§ ABOUT THIS EXERCISE:
From the entries below, copy out every line with "sdrop" in it.

§ INFORMATION SHOWN:
(* ===== verification/JsonReader.v ===== *)
(** * The validating reader (internal/docnode/json/walker.go)

    Between the input and the JSON decoder sits [validatingReader]: it strips
    one UTF-8 byte order mark, refuses UTF-16 and UTF-32, and hands on only
    complete, valid UTF-8, so that the decoder meets every fault in byte order.
    The window it keeps for trailing-data messages is not modelled. *)
From Stdlib Require Import Ascii ZArith Lia.
From stdpp Require Import base list strings.
From S2P Require Import Prelude GoStrings GoUtf8 GoCsv.

(** ** [utf8.FullRune]: whether the first bytes decide the first rune *)
Definition full_rune (c : ascii) (s : string) : bool :=
  if (bcode c <? 128)%Z then true else
  match rune_lead (bcode c), s with
  | None, _ => true
  | Some _, "" => false
  | Some (n, lo, hi), String c1 s =>
      if negb (in_range lo hi (bcode c1)) then true
      else if bool_decide (n = 2) then true
      else match s with
           | "" => false
           | String c2 s =>
               if negb (cont c2) then true
               else if bool_decide (n = 3) then true
               else match s with "" => false | String _ _ => true end
           end
  end.

(** ** State *)

(** A fault of the input; [E] is the error of a failed [Read]. *)
Inductive reader_error (E : Type) :=
| invalidUTF8Error (offset : nat)
| errNotUTF8
| ReaderFailed (e : E).
Arguments invalidUTF8Error {E} offset.
Arguments errNotUTF8 {E}.
Arguments ReaderFailed {E} e.

Section reader.
Context {E : Type}.

Record validatingReader := {
  vr_r : list (string * read_status E);  (* what the input still gives *)
  vr_started : bool;
  vr_skipped : nat;
  vr_buf : string;
  vr_off : nat;
  vr_valid : nat;
  vr_pending : option (reader_error E);
  vr_eof : bool;
  vr_err : option (reader_error E);
}.

Definition newValidatingReader (r : list (string * read_status E)) : validatingReader := {|
  vr_r := r; vr_started := false; vr_skipped := 0; vr_buf := ""; vr_off := 0; vr_valid := 0;
  vr_pending := None; vr_eof := false; vr_err := None;
|}.
Definition newValidatingReaderAt (r : list (string * read_status E)) (off : nat) : validatingReader := {|
  vr_r := r; vr_started := true; vr_skipped := 0; vr_buf := ""; vr_off := off; vr_valid := 0;
  vr_pending := None; vr_eof := false; vr_err := None;
|}.

(** One [Read] of the input appended to the buffer. *)
Definition vr_fill (v : validatingReader) : validatingReader :=
  let '((data, status), rest) :=
    match vr_r v with r :: rest => (r, rest) | [] => (("", ReadEOF), []) end in
  {| vr_r := rest; vr_started := vr_started v; vr_skipped := vr_skipped v;
     vr_buf := vr_buf v +:+ data; vr_off := vr_off v; vr_valid := vr_valid v;
     vr_pending := vr_pending v;
     vr_eof := match status with ReadEOF => true | _ => vr_eof v end;
     vr_err := match status with ReadErr e => Some (ReaderFailed e) | _ => vr_err v end |}.

(** [for len(v.buf) < 4 && !v.eof && v.err == nil { v.fill() }]: [n] bounds the
    rounds; after the input's last result the reader is at its end. *)
Fixpoint fill_head (n : nat) (v : validatingReader) : validatingReader :=
  match n with
  | 0 => v
  | S n =>
      if bool_decide (slen (vr_buf v) < 4) && negb (vr_eof v)
         && match vr_err v with None => true | Some _ => false end
      then fill_head n (vr_fill v) else v
  end.

Definition byte_is (z : Z) (c : ascii) : bool := (bcode c =? z)%Z.

(** What the first bytes say: a UTF-8 byte order mark to skip, nothing, or
    another encoding. *)
Definition head_skip (head : string) : option nat :=
  match head with
  | String a (String b rest) =>
      if byte_is 239 a && byte_is 187 b && match rest with String c _ => byte_is 191 c | "" => false end
      then Some 3
      else if byte_is 255 a && byte_is 254 b || byte_is 254 a && byte_is 255 b then None
      else if byte_is 0 a || byte_is 0 b then None
      else Some 0
  | _ => Some 0
  end.

Definition with_head (v : validatingReader) (skip : nat) (err : option (reader_error E))
    : validatingReader :=
  {| vr_r := vr_r v; vr_started := true; vr_skipped := skip; vr_buf := sdrop skip (vr_buf v);
     vr_off := skip + vr_off v; vr_valid := vr_valid v; vr_pending := vr_pending v;
     vr_eof := vr_eof v; vr_err := err |}.

Definition vr_start (v : validatingReader) : validatingReader * option (reader_error E) :=
  if vr_started v then (v, vr_err v) else
  let v := fill_head (S (length (vr_r v))) v in
  let v :=
    match vr_err v with
    | Some e => with_head v 0 (Some e)
    | None =>
        match head_skip (vr_buf v) with
        | Some n => with_head v n None
        | None => with_head v 0 (Some errNotUTF8)
        end
    end in
  (v, vr_err v).

(** ** Validation *)

(** How the scan over a buffer ends: at its end, before an incomplete sequence
    or before an invalid one. *)
Inductive scan_end := ScanEnd | ScanIncomplete | ScanInvalid.

(** The bytes from [s] that are complete valid runes; [skip] counts the bytes
    of the current one still to pass. *)
Fixpoint utf8_scan (skip : nat) (s : string) : nat * scan_end :=
  match s with
  | "" => (0, ScanEnd)
  | String c t =>
      match skip with
      | S k => let '(n, e) := utf8_scan k t in (S n, e)
      | 0 =>
          if negb (full_rune c t) then (0, ScanIncomplete)
          else
            let '(r, w) := decode_rune c t in
            if (r =? RuneError)%Z && bool_decide (w ≤ 1) then (0, ScanInvalid)
            else let '(n, e) := utf8_scan (w - 1) t in (S n, e)
      end
  end.

Definition vr_scan (v : validatingReader) : validatingReader :=
  match vr_pending v with
  | Some _ => v
  | None =>
      let '(n, e) := utf8_scan 0 (sdrop (vr_valid v) (vr_buf v)) in
      {| vr_r := vr_r v; vr_started := vr_started v; vr_skipped := vr_skipped v;
         vr_buf := vr_buf v; vr_off := vr_off v; vr_valid := vr_valid v + n;
         vr_pending := match e with
                       | ScanInvalid => Some (invalidUTF8Error (vr_off v + (vr_valid v + n)))
                       | _ => None
                       end;
         vr_eof := vr_eof v; vr_err := vr_err v |}
  end.

(** [n] bytes handed on *)
Definition vr_advance (v : validatingReader) (n : nat) : validatingReader :=
  {| vr_r := vr_r v; vr_started := vr_started v; vr_skipped := vr_skipped v;
     vr_buf := sdrop n (vr_buf v); vr_off := vr_off v + n; vr_valid := vr_valid v - n;
     vr_pending := vr_pending v; vr_eof := vr_eof v; vr_err := vr_err v |}.
Definition vr_fault (v : validatingReader) (e : reader_error E) : validatingReader :=
  {| vr_r := vr_r v; vr_started := vr_started v; vr_skipped := vr_skipped v;
     vr_buf := vr_buf v; vr_off := vr_off v; vr_valid := vr_valid v;
     vr_pending := Some e; vr_eof := vr_eof v; vr_err := vr_err v |}.

(** The result of a [Read]: bytes, or the error that ends the stream ([None]
    is [io.EOF]). *)
Inductive read_out := Bytes (s : string) | Ended (e : option (reader_error E)).

(** The loop of [Read] into a buffer of [size] bytes; [n] bounds the fills. *)
Fixpoint read_loop (n size : nat) (v : validatingReader) : validatingReader * read_out :=
  let v := vr_scan v in
  if bool_decide (0 < vr_valid v) then
    let k := min size (vr_valid v) in
    (vr_advance v k, Bytes (stake k (vr_buf v)))
  else
    match vr_pending v, vr_err v with
    | Some e, _ => (v, Ended (Some e))
    | None, Some e => (v, Ended (Some e))
    | None, None =>
        if vr_eof v then
          if vr_buf v =s? "" then (v, Ended None)
          else let e := invalidUTF8Error (vr_off v) in (vr_fault v e, Ended (Some e))
        else
          match n with
          | 0 => (v, Ended None)
          | S n => read_loop n size (vr_fill v)
          end
    end.

Definition vr_Read (size : nat) (v : validatingReader) : validatingReader * read_out :=
  let '(v, e) := vr_start v in
  match e with
  | Some e => (v, Ended (Some e))
  | None => read_loop (S (length (vr_r v))) size v
  end.

(** All [Read] calls into buffers of the given sizes, up to the first error.
    Each hands on a byte at least, so [fuel] above their number is enough. *)
Fixpoint vr_drain (fuel : nat) (sizes : nat → nat) (v : validatingReader) : string * option (reader_error E) :=
  match fuel with
  | 0 => ("", None)
  | S fuel =>
      match vr_Read (sizes fuel) v with
      | (v, Bytes s) => (s +:+ (vr_drain fuel sizes v).1, (vr_drain fuel sizes v).2)
      | (_, Ended e) => ("", e)
      end
  end.

End reader.
Arguments validatingReader : clear implicits.
Arguments read_out : clear implicits.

§ YOUR SOLUTION:
  {| vr_r := vr_r v; vr_started := true; vr_skipped := skip; vr_buf := sdrop skip (vr_buf v);
      let '(n, e) := utf8_scan 0 (sdrop (vr_valid v) (vr_buf v)) in
     vr_buf := sdrop n (vr_buf v); vr_off := vr_off v + n; vr_valid := vr_valid v - n;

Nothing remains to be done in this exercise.